[The data Boundary: Start]
(* ===== verification/ReadinessIO.v ===== *)
(** * The bytes the readiness worker moves

    What the worker reads, writes and forwards against the bytes on the wire
    ([Connection.Wire]): a request is assembled from its reads, a response reaches
    its client, and a forwarded request its upstream, in order and without loss. *)

From S2P Require Import Prelude RustStd Config Http Router LoadBalancer Proxy StaticFiles Runtime Token Handler Connection Readiness ReadinessInv ReadinessLoop Script.

Local Open Scope N_scope.

Section IO.

Context {env : Env} {fs : Filesystem} {mime : MimeGuess} {env_ok : EnvOk env} {wr : Wire env}.

Notation M := (Handler ReadinessWorker World).
Notation State := (State ReadinessWorker World).

(** ** Bytes on the wire *)

Lemma wp_update_slot k w u f c (Q : unit -> State -> Prop) R :
  connections w !! k = Some c ->
  Q tt (mkState (set_connections (<[k := f c]> (connections w)) w) u) ->
  wp (update k f) Q R (mkState w u).
Proof. intros Hc HQ. unfold update. apply wp_bind, (wp_index _ c), wp_modify; done. Qed.

(** The connection after [k] more bytes of its write buffer have gone out. *)
Definition progressed (k t : N) (c : Connection) : Connection :=
  set_last_progress t (set_write_buffer (write_buffer c) (write_offset c + k) c).

Definition unwritten (c : Connection) : bytes := drop (N.to_nat (write_offset c)) (write_buffer c).

Lemma progressed_0 c : progressed 0 (last_progress c) c = c.
Proof. unfold progressed. rewrite N.add_0_r. by destruct c. Qed.

Lemma progressed_progressed k t k' t' c :
  progressed k' t' (progressed k t c) = progressed (k + k') t' c.
Proof. unfold progressed. simpl. by rewrite N.add_assoc. Qed.

(** What a write of the connection [c] in [u] may have done. *)
Definition wrote (id : ConnectionId) (c : Connection) (u : World) (s : State) : Prop :=
  exists k t, k <= len (unwritten c) /\
    connections (worker s) !! slot id = Some (progressed k t c) /\
    sent (socket c) (world s) = sent (socket c) u ++ take (N.to_nat k) (unwritten c) /\
    (forall s', s' <> socket c -> wire s' (world s) = wire s' u).

(** The bytes a write takes. *)
Definition bytes_taken (r : io_result N) : N := match r with Ok n => n | Err _ => 0 end.

(** The writes of a loop on the socket [x], with their results: each is offered all that
    is left, and the only other call between two worlds is the clock. *)
Inductive socket_writes (x : Socket) : bytes -> World -> list (io_result N) -> World -> Prop :=
| writes_none rest u : socket_writes x rest u [] u
| writes_some rest u r u1 rs u2 : sock_write x rest u = (r, u1) ->
    socket_writes x (drop (N.to_nat (bytes_taken r)) rest) u1 rs u2 -> socket_writes x rest u (r :: rs) u2
| writes_clock rest u t u1 rs u2 : now u = (t, u1) ->
    socket_writes x rest u1 rs u2 -> socket_writes x rest u rs u2.

(** The results after which more is written. *)
Definition writes_on (r : io_result N) : Prop :=
  match r with Ok n => n <> 0 | Err e => e = Interrupted end.

(** The results that end the connection: nothing was taken, or the socket failed. *)
Definition write_fails (r : io_result N) : Prop :=
  match r with Ok n => n = 0 | Err e => e <> WouldBlock /\ e <> Interrupted end.

Definition write_blocks (r : io_result N) : Prop := r = Err WouldBlock.

(** Some results that go on, and then one that satisfies [P]. *)
Definition ends_with {A} (goes P : io_result A -> Prop) (rs : list (io_result A)) : Prop :=
  exists rs' r, rs = rs' ++ [r] /\ Forall goes rs' /\ P r.

Lemma ends_with_last {A} (goes P : io_result A -> Prop) r : P r -> ends_with goes P [r].
Proof. intros Hr. by exists [], r. Qed.

Lemma ends_with_cons {A} (goes P : io_result A -> Prop) r rs :
  goes r -> ends_with goes P rs -> ends_with goes P (r :: rs).
Proof. intros Hr (rs' & r' & -> & Hrs & HP). exists (r :: rs'), r'. split_and!; auto. Qed.

Lemma ends_with_app {A} (goes P : io_result A -> Prop) rs rs' :
  Forall goes rs -> ends_with goes P rs' -> ends_with goes P (rs ++ rs').
Proof. induction 1; simpl; [done|]. intros. by apply ends_with_cons; auto. Qed.

Lemma take_take_drop {A} (a b : nat) (l : list A) :
  take a l ++ take b (drop a l) = take (a + b) l.
Proof.
  revert l. induction a as [|a IH]; intros l; [done|]. destruct l as [|x l]; simpl.
  - by rewrite take_nil.
  - by rewrite IH.
Qed.

Lemma unwritten_progressed k t c : unwritten (progressed k t c) = drop (N.to_nat k) (unwritten c).
Proof.
  unfold unwritten, progressed. simpl. rewrite drop_drop. f_equal. lia.
Qed.

Lemma wrote_refl id c w u : connections w !! slot id = Some c -> wrote id c u (mkState w u).
Proof.
  intros Hc. exists 0, (last_progress c). rewrite progressed_0. split_and!; [lia|done| |done].
  simpl. by rewrite take_0, app_nil_r.
Qed.

Lemma wrote_trans id c k t u u1 s :
  k <= len (unwritten c) ->
  sent (socket c) u1 = sent (socket c) u ++ take (N.to_nat k) (unwritten c) ->
  (forall s', s' <> socket c -> wire s' u1 = wire s' u) ->
  wrote id (progressed k t c) u1 s -> wrote id c u s.
Proof.
  intros Hk Hs Ho (k' & t' & Hk' & Hc & Hs' & Ho'). rewrite unwritten_progressed in *.
  rewrite len_drop in Hk'. rewrite progressed_progressed in Hc.
  exists (k + k'), t'. split_and!; [lia|done| |].
  2: { intros s' Hne. rewrite (Ho' s' Hne). by apply Ho. }
  simpl in Hs'. rewrite Hs', Hs, <- app_assoc.
  f_equal. rewrite take_take_drop. f_equal. lia.
Qed.

Lemma wrote_world id c u u' s :
  sent (socket c) u' = sent (socket c) u ->
  (forall s', s' <> socket c -> wire s' u' = wire s' u) ->
  wrote id c u' s -> wrote id c u s.
Proof.
  intros E Ho (k & t & Hk & Hc & Hs & Ho'). exists k, t. rewrite <- E. split_and!; [done..|].
  intros s' Hne. rewrite (Ho' s' Hne). by apply Ho.
Qed.

(** The loop that writes to a plain connection returns, and what it has taken off
    the buffer is what the socket took; it only waits with bytes left. *)
Lemma write_loop_wrote n id : forall w u c,
  connections w !! slot id = Some c -> ssl c = None ->
  write_offset c <= len (write_buffer c) ->
  wp (write_loop n id)
    (fun r s => wrote id c u s /\
       (r = WriteBlocked -> exists c', connections (worker s) !! slot id = Some c' /\
          drained c' = false))
    (fun _ => False) (mkState w u).
Proof.
  induction n as [|n IH]; intros w u c Hc Hssl Ho; simpl;
    [apply wp_ret; by split; [apply wrote_refl|]|].
  assert (Hw : ssl_wants_write c = false) by (unfold ssl_wants_write; by rewrite Hssl).
  apply wp_bind, (wp_index _ c); [done|]. rewrite Hw, andb_true_r.
  destruct (drained c) eqn:Ed; [apply wp_ret; by split; [apply wrote_refl|]|].
  pose proof Ed as Hne. unfold drained in Hne. apply N.eqb_neq in Hne.
  destruct (_ <? _) eqn:El; [|apply N.ltb_ge in El; lia].
  apply wp_bind. unfold write_step. rewrite Hssl.
  apply wp_bind, wp_slice_from; [done|]. fold (unwritten c). apply wp_sys. intros r u1 Hr.
  pose proof (sent_write _ _ _ _ _ Hr) as Hs.
  pose proof (fun s' => wire_write_other _ _ _ _ _ s' Hr) as Ho1.
  assert (Hno : (r = Ok 0 \/ exists e, r = Err e) -> wrote id c u (mkState w u1)).
  { intros Hr'. apply (wrote_world _ _ _ u1); [|done|by apply wrote_refl]. rewrite Hs.
    destruct Hr' as [->|[e ->]]; by rewrite ?take_0, app_nil_r. }
  destruct r as [[|m]|[]];
    try (apply wp_ret; split; [apply Hno; eauto|intros _; simpl; eauto]).
  - clear Hno. pose proof (sock_write_len _ _ _ _ _ Hr) as Hm.
    apply wp_bind, wp_modify, wp_bind, (wp_update_slot _ _ _ _ c); [done|].
    apply wp_bind, wp_sys. intros t u2 Ht. pose proof (sent_now (socket c) _ _ _ Ht) as Hs2.
    apply wp_bind. eapply wp_update_slot; [simpl; apply lookup_insert_eq|].
    apply wp_bind. eapply wp_index; [simpl; apply lookup_insert_eq|].
    fold (progressed (N.pos m) t c).
    assert (Hfin : forall s, wrote id (progressed (N.pos m) t c) u2 s -> wrote id c u s).
    { intros s. apply wrote_trans; [done|by rewrite Hs2|].
      intros s' Hs'. rewrite (wire_now _ _ _ s' Ht). by apply Ho1. }
    destruct (_ && _).
    + apply wp_ret. split; [|done]. apply Hfin, wrote_refl. simpl. apply lookup_insert_eq.
    + eapply wp_mono; [apply IH| |done].
      * simpl. apply lookup_insert_eq.
      * done.
      * simpl. unfold unwritten in Hm. rewrite len_drop in Hm. lia.
      * intros r s [Hr' Hb]. by split; [apply Hfin|].
  - eapply wp_mono; [by apply IH| |done]. intros r s [Hr' Hb]. split; [|done].
    eapply wrote_world; [|exact Ho1|done]. by rewrite Hs, app_nil_r.
Qed.

(** Why the loop that writes to [c] stopped: the socket blocked, the socket failed, or
    everything is out or the budget [n] is used up. *)
Definition write_ended (n : nat) (id : ConnectionId) (c : Connection) (u : World)
    (outcome : ClientWrite) (s : State) : Prop :=
  exists rs, socket_writes (socket c) (unwritten c) u rs (world s) /\
    match outcome with
    | WriteBlocked => ends_with writes_on write_blocks rs
    | WriteFailed => ends_with writes_on write_fails rs
    | WriteStopped => Forall writes_on rs /\
        (length rs = n \/ exists c', connections (worker s) !! slot id = Some c' /\ drained c' = true)
    end.

Lemma write_ended_drained n id c w u :
  connections w !! slot id = Some c -> drained c = true ->
  write_ended n id c u WriteStopped (mkState w u).
Proof. intros Hc Hd. exists []. split; [constructor|]. split; [done|]. eauto. Qed.

Lemma write_ended_end n id c u r u1 o w :
  sock_write (socket c) (unwritten c) u = (r, u1) ->
  match o with WriteBlocked => write_blocks r | WriteFailed => write_fails r | _ => False end ->
  write_ended n id c u o (mkState w u1).
Proof.
  intros Hr Ho. exists [r]. split; [eapply writes_some; [done|constructor]|].
  destruct o; try done; by apply ends_with_last.
Qed.

Lemma write_ended_S n id c u r u1 o c' s :
  sock_write (socket c) (unwritten c) u = (r, u1) -> writes_on r -> socket c' = socket c ->
  unwritten c' = drop (N.to_nat (bytes_taken r)) (unwritten c) ->
  write_ended n id c' u1 o s -> write_ended (Datatypes.S n) id c u o s.
Proof.
  intros Hr Hon Es Eu (rs & Hrs & Ho). exists (r :: rs). split.
  - eapply writes_some; [done|]. by rewrite <- Eu, <- Es.
  - destruct o as [| |]; try by apply ends_with_cons.
    destruct Ho as [Hf Hend]. split; [by constructor|].
    destruct Hend as [Hn|Hd]; [left; simpl; lia|by right].
Qed.

Lemma write_ended_clock n id c u t u1 o s :
  now u = (t, u1) -> write_ended n id c u1 o s -> write_ended n id c u o s.
Proof. intros Ht (rs & Hrs & Ho). exists rs. split; [by eapply writes_clock|done]. Qed.
Lemma iterate_reached n : forall s s', reached s -> iterate n s = Some s' -> reached s'.
Proof.
  unfold iterate. induction n as [|n IH]; intros s s' Hs; simpl; [by intros [= <-]|].
  unfold mbind, Handler_bind. destruct (tick s) as [[] s1|e s1|] eqn:E; try done.
  apply IH. by eapply reached_tick.
Qed.

Lemma numbered_resolved_reached f s :
  (forall w, disturbs opened (fun _ => True) w (f w)) -> numbered_resolved f = Some s -> reached s.
Proof.
  intros Hf. unfold numbered_resolved, numbered_start.
  destruct (new _ _ _ _ _ _ _ _) as [[w|e] u] eqn:E; [|done]. simpl.
  destruct (iterate 2 _) as [s1|] eqn:E1; [|done]. simpl. apply iterate_reached.
  apply (reached_world (env := numbered_env) _ (world s1));
    [|etrans; [apply numbered_world_disturbs|apply Hf]].
  assert (H : reached (mkState w u)) by (eapply (reached_new numbered_config); [apply numbered_config_wf|exact E]).
  apply (iterate_reached _ _ _ H) in E1. by destruct s1.
Qed.

Lemma numbered_proxied_reached s : numbered_proxied = Some s -> reached s.
Proof. by apply numbered_resolved_reached. Qed.

Lemma numbered_connecting_reached s : numbered_connecting = Some s -> reached s.
Proof. apply numbered_resolved_reached, numbered_delay_disturbs. Qed.

(** Two clients, the first with an upstream. *)
Definition proxied_on (k : N) (x y : N) (s : NumberedState) : bool :=
  bool_decide (size (connections (worker s)) = 2%nat) &&
  match connections (worker s) !! k with
  | Some c =>
    match proxy c with
    | Some p => bool_decide (socket c = x) && bool_decide (upstream p = y)
    | None => false
    end
  | None => false
  end.

Lemma numbered_proxied_test :
  match numbered_proxied with Some s => proxied_on 0 8 10 s | None => false end = true.
Proof. by vm_compute. Qed.

Lemma proxied_on_inv k x y s :
  proxied_on k x y s = true ->
  size (connections (worker s)) = 2%nat /\
  exists c p, connections (worker s) !! k = Some c /\ phase c = Proxying p /\
    socket c = x /\ upstream p = y.
Proof.
  unfold proxied_on. intros [Hs%bool_decide_eq_true H]%andb_true_iff. split; [done|].
  destruct (connections (worker s) !! k) as [c|] eqn:Hc; [|done].
  destruct (proxy c) as [p|] eqn:Hp; [|done]. apply proxy_Some in Hp.
  apply andb_true_iff in H as [Hx%bool_decide_eq_true Hy%bool_decide_eq_true]. by exists c, p.
Qed.

Lemma sockets_are_owned_once_witness :
  exists s : NumberedState, reached s /\ size (connections (worker s)) = 2%nat /\
    opened 10 (world s) /\
    forall j d, connections (worker s) !! j = Some d -> owns d 10 -> j = 0.
Proof.
  pose proof numbered_proxied_test as Htest.
  destruct numbered_proxied as [s|] eqn:E; [|done]. apply numbered_proxied_reached in E.
  apply proxied_on_inv in Htest as (Hsize & c & p & Hc & Hp & _ & Hup).
  assert (Hx : owns c 10) by (right; exists p; by rewrite Hup).
  destruct (sockets_are_owned_once s E 0 c 10 Hc Hx) as (Ho & _ & Hown). by exists s.
Defined.

(** The other client's nonsense, while the first is served. *)
Definition numbered_nonsense : ReadyEvent := readable_on (packed numbered_other Client).

Lemma numbered_nonsense_test :
  match numbered_proxied with
  | Some s => proxied_on 0 8 10 s && returns (dispatch numbered_nonsense s) (fun _ _ => true)
  | None => false
  end = true.
Proof. by vm_compute. Qed.

Lemma numbered_nonsense_foreign c : foreign_event 0 c numbered_nonsense.
Proof. split; [done|]. intros id role. vm_compute. intros [= <- _]. by left. Qed.

Lemma events_isolated_witness :
  exists (s s' : NumberedState) c, reached s /\ connections (worker s) !! 0 = Some c /\
    dispatch numbered_nonsense s = Ret tt s' /\
    connections (worker s') !! 0 = Some c /\ wire 10 (world s') = wire 10 (world s).
Proof.
  pose proof numbered_nonsense_test as Htest. pose proof numbered_proxied_reached as Hreached.
  destruct numbered_proxied as [s|]; [|done]. specialize (Hreached s eq_refl).
  apply andb_true_iff in Htest as [(_ & c & p & Hc & Hp & _ & Hup)%proxied_on_inv Hret].
  pose proof (events_isolated s 0 c numbered_nonsense Hreached Hc (numbered_nonsense_foreign c)) as H.
  destruct (dispatch numbered_nonsense s) as [[] s'|e s'|] eqn:Ed; [|discriminate Hret..].
  destruct H as [Hk Hw]. exists s, s', c. split; [exact Hreached|]. split; [exact Hc|].
  split; [exact Ed|]. split; [exact Hk|]. apply Hw. right. exists p. by rewrite Hup.
Defined.
Lemma wp_dispatch_client c p r event w u :
  relaying c p r (mkState w u) ->
  wp (dispatch_client id event) (fun _ => relayed) (fun _ => False) (mkState w u).
Proof.
  intros H. pose proof H as []. simpl in *. unfold dispatch_client.
  destruct (ev_error event).
  - apply wp_bind. unfold log_socket_error. apply wp_bind, wp_gets.
    rewrite (relaying_current _ _ _ _ _ H). cbn [negb orb].
    apply wp_bind, wp_modify, wp_bind, (wp_index _ c); [done|].
    apply wp_bind, wp_sys. intros e u1 Hu1. apply wp_skip.
    eapply wp_mono; [apply (wp_remove_relaying c p r)| |done].
    + eapply relaying_frame; [exact H|done|]. intros k. by eapply wire_take_error.
    + intros [] s Hs. by eapply on_relayed, on_closed.
  - apply wp_bind.
    assert (H1 : wp (if ev_writable event then write_ready id else skip)
      (fun _ => on_or_closed) (fun _ => False) (mkState w u)).
    { destruct (ev_writable event); [by eapply wp_write_ready|].
      apply wp_skip. by eapply on_relaying. }
    eapply wp_mono; [exact H1| |done]. intros [] [w1 u1] Hs1.
    apply wp_bind, wp_gets, wp_bind.
    assert (H2 : wp (if ev_readable event && negb (draining w1) then connection_ready id else skip)
      (fun _ => on_or_closed) (fun _ => False) (mkState w1 u1)).
    { destruct (_ && _); [by apply wp_connection_ready|by apply wp_skip]. }
    eapply wp_mono; [exact H2| |done]. intros [] [w2 u2] Hs2. apply wp_bind, wp_gets.
    clear H1 H2. pose proof Hs2 as (r2 & [(c2 & p2 & Hr)|Hc]).
    + destruct (_ && _); [|apply wp_skip; by apply on_relayed].
      apply wp_bind, (wp_index _ c2); [apply Hr|].
      destruct (drained c2); [|apply wp_skip; by apply on_relayed].
      eapply wp_mono; [by eapply wp_remove_relaying| |done].
      intros [] s Hs. by eapply on_relayed, on_closed.
    + pose proof (proj1 Hc) as Hgone. simpl in Hgone.
      assert (is_current_in w2 id = false) as -> by (unfold is_current_in; by rewrite Hgone).
      rewrite andb_false_r. apply wp_skip. by apply on_relayed.
Qed.

Lemma wp_dispatch_upstream c p r event w u :
  relaying c p r (mkState w u) ->
  wp (dispatch_upstream id event) (fun _ => relayed) relayed (mkState w u).
Proof.
  intros H. pose proof H as []. simpl in *. unfold dispatch_upstream.
  apply wp_bind, (wp_index _ c); [done|]. unfold is_proxying. rewrite rl_phase0. cbn [negb].
  destruct (ev_error event); [by eapply wp_mono; [eapply wp_fail_proxy| |]|].
  apply wp_bind.
  assert (H0 : wp (if ev_writable event then write_upstream_request id else skip)
    (fun _ => relayed) relayed (mkState w u)).
  { destruct (ev_writable event); [by eapply wp_write_upstream|]. apply wp_skip.
    by eapply on_relayed, on_relaying. }
  eapply wp_mono; [exact H0| |done]. clear H0. intros [] [w0 u0] Hs0.
  apply wp_bind, wp_gets, wp_bind.
  assert (H1 : wp (if ev_readable event && is_current_in w0 id then read_upstream_response id else skip)
    (fun _ => relayed) (fun _ => False) (mkState w0 u0)).
  { destruct (_ && _); [by apply wp_read_relayed|by apply wp_skip]. }
  eapply wp_mono; [exact H1| |done]. clear H1. intros [] [w1 u1] Hs1. apply wp_bind, wp_gets.
  destruct (_ && _); [|by apply wp_skip].
  apply wp_modify. by eapply relayed_worker.
Qed.

(** What the loop may call for a connection that is proxied: its events, its pending reads
    and writes, an expiry, and its end. *)
Inductive call : M unit -> Prop :=
| call_client event : call (dispatch_client id event)
| call_upstream event : call (dispatch_upstream id event)
| call_write : call (write_ready id)
| call_forward : call (write_upstream_request id)
| call_read : call (read_upstream_response id)
| call_expire phase : call (fail_proxy id 504 (timeout_message phase))
| call_remove : call (remove_connection id).

Lemma wp_relay_call m c p r s :
  call m -> relaying c p r s -> wp m (fun _ => relayed) relayed s.
Proof.
  destruct s as [w u]. intros Hm H. destruct Hm; [|by eapply wp_dispatch_upstream|..];
    [..|by eapply wp_write_upstream| | |]; apply (wp_mono _ (fun _ => relayed) _ (fun _ => False)); try done.
  - by eapply wp_dispatch_client.
  - eapply wp_mono; [by eapply wp_write_ready| |done]. intros []. apply on_relayed.
  - by eapply wp_read_upstream.
  - by eapply wp_fail_proxy.
  - eapply wp_mono; [by eapply wp_remove_relaying| |done].
    intros [] s Hs. by eapply on_relayed, on_closed.
Qed.

(** Something that leaves the connection and its sockets alone. *)
Definition elsewhere (s s' : State) : Prop :=
  connections (worker s') !! slot id = connections (worker s) !! slot id /\
  wire client (world s') = wire client (world s) /\ wire up (world s') = wire up (world s).

(** A run: while the connection is proxied the loop may call for it, in any order and as
    often as it likes, and anything may happen elsewhere. *)
Inductive runs : State -> State -> Prop :=
| runs_nil s : runs s s
| runs_call s m s1 s2 :
    (exists c, connections (worker s) !! slot id = Some c /\ is_proxying c = true) ->
    call m -> m s = Ret tt s1 -> runs s1 s2 -> runs s s2
| runs_else s s1 s2 : elsewhere s s1 -> runs s1 s2 -> runs s s2.

Lemma relayed_elsewhere s s' : relayed s -> elsewhere s s' -> relayed s'.
Proof.
  intros (r & H) (Ec & Ecl & Eup). exists r. destruct H as [(c & p & [])|[H|H]].
  - left. exists c, p. constructor; rewrite ?Ec; try done;
      unfold received, sent, ended in *; by rewrite ?Ecl, ?Eup.
  - right; left. unfold closed, requested, received, sent, ended in *. by rewrite Ec, Ecl, Eup.
  - right; right. unfold refused, requested, received, sent in *. by rewrite Ec, Ecl, Eup.
Qed.

Lemma runs_relayed s s' : runs s s' -> relayed s -> relayed s'.
Proof.
  induction 1 as [s|s m s1 s2 (c & Hc & Hp) Hm Hs _ IH|s s1 s2 He _ IH]; [done| |].
  - intros (r & [(c' & p & H)|[[H _]|(_ & _ & _ & _ & c' & Hc' & Hp' & _)]]); [|congruence|].
    + apply IH. pose proof (wp_relay_call m c' p r s Hm H) as Hw. unfold wp in Hw.
      by rewrite Hs in Hw.
    + rewrite Hc in Hc'. injection Hc' as <-. unfold proxy, is_proxying in *.
      by destruct (phase c).
  - intros H. apply IH. by eapply relayed_elsewhere.
Qed.

End Relay.

(** ** Properties *)

Section Properties.

Context {env : Env} {fs : Filesystem} {mime : MimeGuess} {env_ok : EnvOk env} {wr : Wire env}.

Notation State := (State ReadinessWorker World).
Lemma shutdown_closes_resting_witness :
  exists s', begin_shutdown (mkState (script_worker [] script_pair) (script 7 ∅ 50)) = Ret tt s' /\
    draining (worker s') = true /\
    bool_decide (dom (connections (worker s')) = {[0]}) = true.
Proof.
  destruct (shutdown_closes_resting (script_worker [] script_pair) (script 7 ∅ 50) 7
    (snd (script_now (script 7 ∅ 50)))) as (s' & E & Hd & _); [reflexivity|].
  exists s'. split; [exact E|]. split; [exact Hd|].
  refine (returns_Ret _ (fun _ s => bool_decide (dom (connections (worker s)) = {[0]})) _ _ _ E).
  by vm_compute.
Defined.

(** An event for generation 6 of the slot that holds generation 7. *)
Lemma stale_event_ignored_witness :
  let e := mkReadyEvent (packed (mkConnectionId 0 6) Client) true true true true true in
  let s := mkState (script_worker [] script_pair) (script 7 script_reads 50) in
  dispatch e s = Ret tt s.
Proof.
  exact (stale_event_ignored
    (mkReadyEvent (packed (mkConnectionId 0 6) Client) true true true true true)
    (mkConnectionId 0 6) Client (script_worker [] script_pair) (script 7 script_reads 50)
    eq_refl eq_refl ltac:(vm_compute; discriminate)).
Defined.

Lemma slot_reuse_keeps_stale_witness :
  settles (register_connection (env := script_env) 8 0
    (mkState (script_worker [] {[1 := script_other]}) (script 7 ∅ 50)))
    (fun s => is_current_in (worker s) (mkConnectionId 0 7) = false).
Proof.
  apply (slot_reuse_keeps_stale (env := script_env) 8 0 (script_worker [] {[1 := script_other]})
    (script 7 ∅ 50) (mkConnectionId 0 7)); [by split|done..].
Defined.

Lemma idle_connections_closed_witness :
  exists s', close_idle_connections
      (mkState (script_worker [] {[0 := set_last_progress 999999990 script_client;
                                   1 := script_other]})
         (script 1000000005 ∅ 50)) = Ret tt s' /\
    bool_decide (dom (connections (worker s')) = {[0]}) = true.
Proof.
  destruct (idle_connections_closed
    (script_worker [] {[0 := set_last_progress 999999990 script_client;
                        1 := script_other]})
    (script 1000000005 ∅ 50) 1000000005 (snd (script_now (script 1000000005 ∅ 50))))
    as (s' & E & _); [reflexivity|].
  exists s'. split; [exact E|].
  refine (returns_Ret _ (fun _ s => bool_decide (dom (connections (worker s)) = {[0]})) _ _ _ E).
  by vm_compute.
Defined.

Lemma script_proxying_Inv :
  Inv (script_worker [] {[0 := set_phase (Proxying script_proxy) script_client]}).
Proof.
  constructor; simpl; [|vm_compute; discriminate|by apply map_Forall_empty|constructor|done].
  apply map_Forall_singleton. unfold conn_ok, id_wf. split_and!; vm_compute; done.
Qed.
[The data Boundary: End]
### [Task description]
Beginning at the top of the data, extract each line through the line containing "exists k t, k <= len (unwritten c) /\" and return those lines exactly, with nothing added.

### [Exercise result]
(* ===== verification/ReadinessIO.v ===== *)
(** * The bytes the readiness worker moves

    What the worker reads, writes and forwards against the bytes on the wire
    ([Connection.Wire]): a request is assembled from its reads, a response reaches
    its client, and a forwarded request its upstream, in order and without loss. *)

From S2P Require Import Prelude RustStd Config Http Router LoadBalancer Proxy StaticFiles Runtime Token Handler Connection Readiness ReadinessInv ReadinessLoop Script.

Local Open Scope N_scope.

Section IO.

Context {env : Env} {fs : Filesystem} {mime : MimeGuess} {env_ok : EnvOk env} {wr : Wire env}.

Notation M := (Handler ReadinessWorker World).
Notation State := (State ReadinessWorker World).

(** ** Bytes on the wire *)

Lemma wp_update_slot k w u f c (Q : unit -> State -> Prop) R :
  connections w !! k = Some c ->
  Q tt (mkState (set_connections (<[k := f c]> (connections w)) w) u) ->
  wp (update k f) Q R (mkState w u).
Proof. intros Hc HQ. unfold update. apply wp_bind, (wp_index _ c), wp_modify; done. Qed.

(** The connection after [k] more bytes of its write buffer have gone out. *)
Definition progressed (k t : N) (c : Connection) : Connection :=
  set_last_progress t (set_write_buffer (write_buffer c) (write_offset c + k) c).

Definition unwritten (c : Connection) : bytes := drop (N.to_nat (write_offset c)) (write_buffer c).

Lemma progressed_0 c : progressed 0 (last_progress c) c = c.
Proof. unfold progressed. rewrite N.add_0_r. by destruct c. Qed.

Lemma progressed_progressed k t k' t' c :
  progressed k' t' (progressed k t c) = progressed (k + k') t' c.
Proof. unfold progressed. simpl. by rewrite N.add_assoc. Qed.

(** What a write of the connection [c] in [u] may have done. *)
Definition wrote (id : ConnectionId) (c : Connection) (u : World) (s : State) : Prop :=
  exists k t, k <= len (unwritten c) /\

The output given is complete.